Kurkovsky, a professor and chair of the Computer Science Department at Central Connecticut State University, has been awarded a Fulbright U.S. Scholar Award to Poland for the 2026–2027 academic year.
The Fulbright Program supports international exchange and aims to build understanding between people in the United States and other countries.
Kurkovsky leads the university’s computer science department and serves on the Master of Science in Software Engineering program’s steering committee. He also oversees the Central Software Engineering Studio, where students work on real-world projects for clients. His work includes more than 90 published studies in software engineering, mobile computing and computer science education.
As part of the award, Kurkovsky will spend the spring 2027 semester at Wrocław University of Science and Technology. There, he will teach and conduct research focused on human-centered software engineering.
“My work is centered on helping students develop technology that not only works but also addresses real societal needs.
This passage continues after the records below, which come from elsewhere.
(* ===== verification/FsBlock.v ===== *)
(** * File system: disk blocks (fs.c)

    The block layer of the file system: the superblock, clearing, allocating
    and freeing blocks, over an interface [BlockStore] to blocks read and
    logged inside a transaction. There is one device, so the [dev] arguments
    are left out. *)
From stdpp Require Import functions.
From S2P Require Import Prelude Machine CString Bio.
Import KString.

(** ** On-disk format (fs.h) *)

Definition ROOTINO : Z := 1.
Definition NDIRECT : Z := 12.
Definition NINDIRECT : Z := BSIZE / 4.
Definition MAXFILE : Z := NDIRECT + NINDIRECT.
(** [sizeof(struct dinode)] *)
Definition DINODE_SIZE : Z := 64.
Definition IPB : Z := BSIZE / DINODE_SIZE.
Definition BPB : Z := BSIZE * 8.
Definition DIRSIZ : Z := 14.

Record superblock := Superblock {
  sb_size : Z;
  sb_nblocks : Z;
  sb_ninodes : Z;
  sb_nlog : Z;
  sb_logstart : Z;
  sb_inodestart : Z;
  sb_bmapstart : Z
}.

Definition IBLOCK (i : Z) (sb : superblock) : Z := i / IPB + sb_inodestart sb.
Definition BBLOCK (b : Z) (sb : superblock) : Z := b / BPB + sb_bmapstart sb.

(** ** Blocks inside a transaction *)

(** What the file system relies on: [bs_read] is [bread] and locks a block's buffer, [bs_view]
    is the contents it shows, [bs_update] changes the contents and passes the
    buffer to [log_write], [bs_release] is [brelse] and unlocks it. A
    transaction holds at most [bs_cap] distinct blocks, from [bs_first], the
    block after the log, on, and a thread three buffers at a time. *)
Class BlockStore (S : Type) := {
  bs_inv : S → Prop;
  bs_view : S → Z → block;
  bs_held : S → gset Z;
  bs_logged : S → gset Z;
  bs_cap : nat;
  bs_first : Z;
  bs_read : Z → M S ();
  bs_update : Z → block → M S ();
  bs_release : Z → M S ();

  bs_read_ok s b :
    bs_inv s → bs_first ≤ b < FSSIZE → b ∉ bs_held s → (size (bs_held s) < 3)%nat →
    ∃ s', bs_read b s = Ok () s' ∧ bs_inv s' ∧ (∀ x, bs_view s' x = bs_view s x) ∧
      bs_held s' = {[b]} ∪ bs_held s ∧ bs_logged s' = bs_logged s;
  bs_update_ok s b v :
    bs_inv s → b ∈ bs_held s → (size ({[b]} ∪ bs_logged s) ≤ bs_cap)%nat →
    ∃ s', bs_update b v s = Ok () s' ∧ bs_inv s' ∧
      (∀ x, bs_view s' x = if x =? b then v else bs_view s x) ∧
      bs_held s' = bs_held s ∧ bs_logged s' = {[b]} ∪ bs_logged s;
  bs_release_ok s b :
    bs_inv s → b ∈ bs_held s →
    ∃ s', bs_release b s = Ok () s' ∧ bs_inv s' ∧ (∀ x, bs_view s' x = bs_view s x) ∧
      bs_held s' = bs_held s ∖ {[b]} ∧ bs_logged s' = bs_logged s
}.

(** ** Roles of blocks *)

(** Outside the data area, free, in use, the block [bn] of file [inum], or
    its indirect block. *)
Inductive brole := BMeta | BFree | BOther | BData (inum bn : Z) | BInd (inum : Z).

#[export] Instance brole_eq_dec : EqDecision brole.
Proof. solve_decision. Defined.

(** The bit the code tests with [1 << k]. *)
Lemma land_bit z k : 0 ≤ k → (Z.land z (Z.shiftl 1 k) =? 0) = negb (Z.testbit z k).
Proof.
  intros Hk. destruct (Z.testbit z k) eqn:E; simpl.
  - apply Z.eqb_neq. intros E0. assert (Z.testbit (Z.land z (Z.shiftl 1 k)) k = true) as Et.
    { rewrite Z.land_spec, E, Z.shiftl_spec, Z.sub_diag by done. done. }
    by rewrite E0, Z.bits_0 in Et.
  - apply Z.eqb_eq. apply Z.bits_inj'. intros i Hi. rewrite Z.land_spec, Z.shiftl_spec, Z.bits_0 by done.
    destruct (decide (i = k)) as [->|Hne]; [by rewrite E|].
    destruct (Z.ltb_spec i k); [by rewrite (Z.testbit_neg_r 1), andb_false_r by lia|].
    change 1 with (2 ^ 0). rewrite Z.pow2_bits_false by lia. by rewrite andb_false_r.
Qed.

Lemma u8_testbit z i : 0 ≤ i < 8 → Z.testbit (u8 z) i = Z.testbit z i.
Proof. intros Hi. unfold u8. change 256 with (2 ^ 8). apply Z.mod_pow2_bits_low. lia. Qed.

Lemma set_bit z k i : 0 ≤ k < 8 → 0 ≤ i < 8 →
  Z.testbit (u8 (Z.lor z (Z.shiftl 1 k))) i = (i =? k) || Z.testbit z i.
Proof.
  intros Hk Hi. rewrite u8_testbit, Z.lor_spec, Z.shiftl_spec by lia.
  destruct (Z.eqb_spec i k) as [->|Hne]; [by rewrite Z.sub_diag, orb_true_r|].
  destruct (Z.ltb_spec i k); [by rewrite (Z.testbit_neg_r 1), orb_false_r by lia|].
  change 1 with (2 ^ 0) at 1. rewrite Z.pow2_bits_false by lia. apply orb_false_r.
Qed.

Lemma clear_bit z k i : 0 ≤ k < 8 → 0 ≤ i < 8 →
  Z.testbit (u8 (Z.land z (Z.lnot (Z.shiftl 1 k)))) i = negb (i =? k) && Z.testbit z i.
Proof.
  intros Hk Hi. rewrite u8_testbit, Z.land_spec, Z.lnot_spec, Z.shiftl_spec by lia.
  destruct (Z.eqb_spec i k) as [->|Hne]; [rewrite Z.sub_diag; apply andb_false_r|].
  destruct (Z.ltb_spec i k); [by rewrite (Z.testbit_neg_r 1), andb_true_r by lia|].
  change 1 with (2 ^ 0) at 1. rewrite Z.pow2_bits_false by lia. apply andb_true_r.
Qed.

(** The least index at which a test fails. *)
Lemma find_first (f : Z → bool) (n : nat) :
  (∀ i, 0 ≤ i < Z.of_nat n → f i = true) ∨
  ∃ k, 0 ≤ k < Z.of_nat n ∧ f k = false ∧ ∀ i, 0 ≤ i < k → f i = true.
Proof.
  induction n as [|n [IH|(k & Hk & Hf & Hb)]]; [left; lia| |].
  - destruct (f (Z.of_nat n)) eqn:E.
    + left. intros i Hi. destruct (decide (i = Z.of_nat n)) as [->|]; [done|]. apply IH. lia.
    + right. exists (Z.of_nat n). split; [lia|]. done.
  - right. exists k. split; [lia|]. done.
Qed.

(** Loops whose first rounds do nothing. *)
Lemma for_until_none {S A R} (l : list A) (body : A → M S (option R)) s :
  (∀ x, x ∈ l → body x s = Ok None s) → for_until l body s = Ok None s.
Proof.
  induction l as [|x l IH]; intros Hl; cbn [for_until]; [done|].
  rewrite (bind_ok _ _ _ _ _ (Hl x ltac:(left))). apply IH. intros y Hy. apply Hl. by right.
Qed.

Lemma for_until_skip {S A R} (l1 l2 : list A) (body : A → M S (option R)) s :
  (∀ x, x ∈ l1 → body x s = Ok None s) → for_until (l1 ++ l2) body s = for_until l2 body s.
Proof.
  induction l1 as [|x l IH]; intros Hl; [done|]. cbn [app for_until].
  rewrite (bind_ok _ _ _ _ _ (Hl x ltac:(left))). apply IH. intros y Hy. apply Hl. by right.
Qed.

Lemma seqZ_split n k : 0 ≤ k < n → seqZ 0 n = seqZ 0 k ++ k :: seqZ (k + 1) (n - k - 1).
Proof.
  intros Hk. replace n with (k + (n - k)) at 1 by lia. rewrite seqZ_app by lia.
  f_equal. rewrite Z.add_0_l, seqZ_cons by lia. by f_equal.
Qed.

Section blocks.
Context {S : Type} `{BlockStore S}.

Definition bs_get (b : Z) : M S block := gets (λ s, bs_view s b).

(** The fields of the superblock as they lie in block 1. *)
Definition decode_sb (d : block) : superblock :=
  Superblock (load32 d 0) (load32 d 4) (load32 d 8) (load32 d 12) (load32 d 16)
    (load32 d 20) (load32 d 24).

Definition readsb : M S superblock :=
  bs_read 1;; d ← bs_get 1; bs_release 1;; mret (decode_sb d).

Definition bzero (bno : Z) : M S () :=
  bs_read bno;;
  d ← bs_get bno;
  bs_update bno (memset d 0 0 BSIZE);;
  bs_release bno.

Variable sb : superblock.

(** The bits of one bitmap block; [b] is the block number of the first. *)
Definition balloc_bit (b bi : Z) : M S (option Z) :=
  d ← bs_get (BBLOCK b sb);
  let m := Z.shiftl 1 (bi mod 8) in
  if Z.land (d (bi / 8)) m =? 0 then
    bs_update (BBLOCK b sb) (store8 d (bi / 8) (Z.lor (d (bi / 8)) m));;
    bs_release (BBLOCK b sb);;
    bzero (b + bi);;
    mret (Some (b + bi))
  else mret None.

Definition balloc_block (b : Z) : M S (option Z) :=
  bs_read (BBLOCK b sb);;
  r ← for_until (seqZ 0 (Z.min BPB (sb_size sb - b))) (balloc_bit b);
  match r with
  | Some x => mret (Some x)
  | None => bs_release (BBLOCK b sb);; mret None
  end.

Definition balloc : M S Z :=
  r ← for_until (seqZ 0 ((sb_size sb + BPB - 1) / BPB)) (λ k, balloc_block (k * BPB));
  match r with
  | Some x => mret x
  | None => panic "balloc: out of blocks"
  end.

Definition bfree (b : Z) : M S () :=
  bs_read (BBLOCK b sb);;
  d ← bs_get (BBLOCK b sb);
  let bi := b mod BPB in
  let m := Z.shiftl 1 (bi mod 8) in
  if Z.land (d (bi / 8)) m =? 0 then panic "freeing free block"
  else
    bs_update (BBLOCK b sb) (store8 d (bi / 8) (Z.land (d (bi / 8)) (Z.lnot m)));;
    bs_release (BBLOCK b sb).

(** ** Read-modify-write *)

Implicit Types (s : S) (v : Z → block) (b x : Z).

Lemma held_back (X : gset Z) b : b ∉ X → ({[b]} ∪ X) ∖ {[b]} = X.
Proof. set_solver. Qed.

Lemma held_here (X : gset Z) b : b ∈ {[b]} ∪ X.
Proof. set_solver. Qed.

Lemma bs_get_bind {A} b (f : block → M S A) s : (bs_get b ≫= f) s = f (bs_view s b) s.
Proof. done. Qed.

Definition fits (s : S) (X : gset Z) : Prop := (size (X ∪ bs_logged s) ≤ bs_cap)%nat.

(** Reading a block between [bread] and [brelse]. *)
Lemma read_release_ok {A} s b (f : block → M S A) :
  bs_inv s → bs_first ≤ b < FSSIZE → b ∉ bs_held s → (size (bs_held s) < 3)%nat →
  ∃ s', bs_inv s' ∧ (∀ x, bs_view s' x = bs_view s x) ∧ bs_held s' = bs_held s ∧
    bs_logged s' = bs_logged s ∧
    (bs_read b;; d ← bs_get b; bs_release b;; f d) s = f (bs_view s b) s'.
Proof.
  intros Hi Hb Hh Hn. destruct (bs_read_ok s b Hi Hb Hh Hn) as (s1 & E1 & I1 & V1 & H1 & L1).
  destruct (bs_release_ok s1 b I1) as (s2 & E2 & I2 & V2 & H2 & L2); [rewrite H1; apply held_here|].
  exists s2. split_and!; [done | by intros; rewrite V2, V1 | by rewrite H2, H1, held_back | by rewrite L2 |].
  rewrite (bind_ok _ _ _ _ _ E1), bs_get_bind, (bind_ok _ _ _ _ _ E2). by rewrite V1.
Qed.

Lemma rmw_ok s b (f : block → block) :
  bs_inv s → bs_first ≤ b < FSSIZE → b ∉ bs_held s → (size (bs_held s) < 3)%nat → fits s {[b]} →
  ∃ s', (bs_read b;; d ← bs_get b; bs_update b (f d);; bs_release b) s = Ok () s' ∧ bs_inv s' ∧
    (∀ x, bs_view s' x = if x =? b then f (bs_view s b) else bs_view s x) ∧
    bs_held s' = bs_held s ∧ bs_logged s' = {[b]} ∪ bs_logged s.
Proof.
  intros Hi Hb Hh Hn Hf. destruct (bs_read_ok s b Hi Hb Hh Hn) as (s1 & E1 & I1 & V1 & H1 & L1).
  destruct (bs_update_ok s1 b (f (bs_view s b)) I1) as (s2 & E2 & I2 & V2 & H2 & L2);
    [rewrite H1; apply held_here | by rewrite L1 |].
  destruct (bs_release_ok s2 b I2) as (s3 & E3 & I3 & V3 & H3 & L3);
    [rewrite H2, H1; apply held_here|].
  exists s3. split_and!; [| done | by intros; rewrite V3, V2, V1 | by rewrite H3, H2, H1, held_back | by rewrite L3, L2, L1].
  by rewrite (bind_ok _ _ _ _ _ E1), bs_get_bind, V1, (bind_ok _ _ _ _ _ E2).
Qed.

Lemma bzero_ok s b :
  bs_inv s → bs_first ≤ b < FSSIZE → b ∉ bs_held s → (size (bs_held s) < 3)%nat → fits s {[b]} →
  ∃ s', bzero b s = Ok () s' ∧ bs_inv s' ∧
    (∀ x, bs_view s' x = if x =? b then memset (bs_view s b) 0 0 BSIZE else bs_view s x) ∧
    bs_held s' = bs_held s ∧ bs_logged s' = {[b]} ∪ bs_logged s.
Proof. apply rmw_ok. Qed.

(** ** The allocator *)

Definition dstart : Z := sb_size sb - sb_nblocks sb.

(** The disk layout mkfs makes: inode blocks, one bitmap block, data. *)
Record layout_ok : Prop := {
  lo_inodes : (1 < sb_inodestart sb ∧ 0 ≤ sb_ninodes sb) ∧ bs_first ≤ sb_inodestart sb;
  lo_bmap : sb_inodestart sb + sb_ninodes sb / IPB < sb_bmapstart sb;
  lo_data : sb_bmapstart sb < dstart ≤ sb_size sb;
  lo_size : sb_size sb ≤ FSSIZE
}.

Definition bit (v : Z → block) (b : Z) : bool := Z.testbit (v (sb_bmapstart sb) (b / 8)) (b mod 8).

(** The bitmap agrees with the roles. *)
Record alloc_ok (v : Z → block) (O : Z → brole) : Prop := {
  al_bit b : 0 ≤ b < sb_size sb → bit v b = false ↔ O b = BFree;
  al_meta b : O b ≠ BMeta → dstart ≤ b < sb_size sb
}.

Context (Hlay : layout_ok).

Lemma bblock b : 0 ≤ b < sb_size sb → BBLOCK b sb = sb_bmapstart sb.
Proof using Hlay.
  intros Hb. destruct Hlay as [_ _ _ Hs]. unfold BBLOCK, BPB, BSIZE, FSSIZE in *.
  rewrite Z.div_small; lia.
Qed.

Lemma alloc_ok_ext v v' O :
  (∀ a, v' (sb_bmapstart sb) a = v (sb_bmapstart sb) a) → alloc_ok v O → alloc_ok v' O.
Proof using. clear Hlay. intros Hv [H1 H2]. split; [|done]. intros b Hb. unfold bit. rewrite Hv. by apply H1. Qed.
In collaboration with Polish faculty, I will co-teach courses in software engineering and project management in which student teams work in small groups to design and build software for real clients,” Kurkovsky said.
He will also study how software teams work as artificial intelligence becomes more common.
“By embedding research directly into classroom activities, I will examine how communication, trust and collaboration influence project success and how AI tools change the way developers divide work and make decisions,” he said. “The goal is to develop practical teaching methods and tools that help students use AI effectively while maintaining strong critical thinking and ethical responsibility.”
University officials said Kurkovsky’s research has received more than $8 million in external funding from groups such as the National Science Foundation, the National Institutes of Health, the National Security Agency and the Association for Computing Machinery.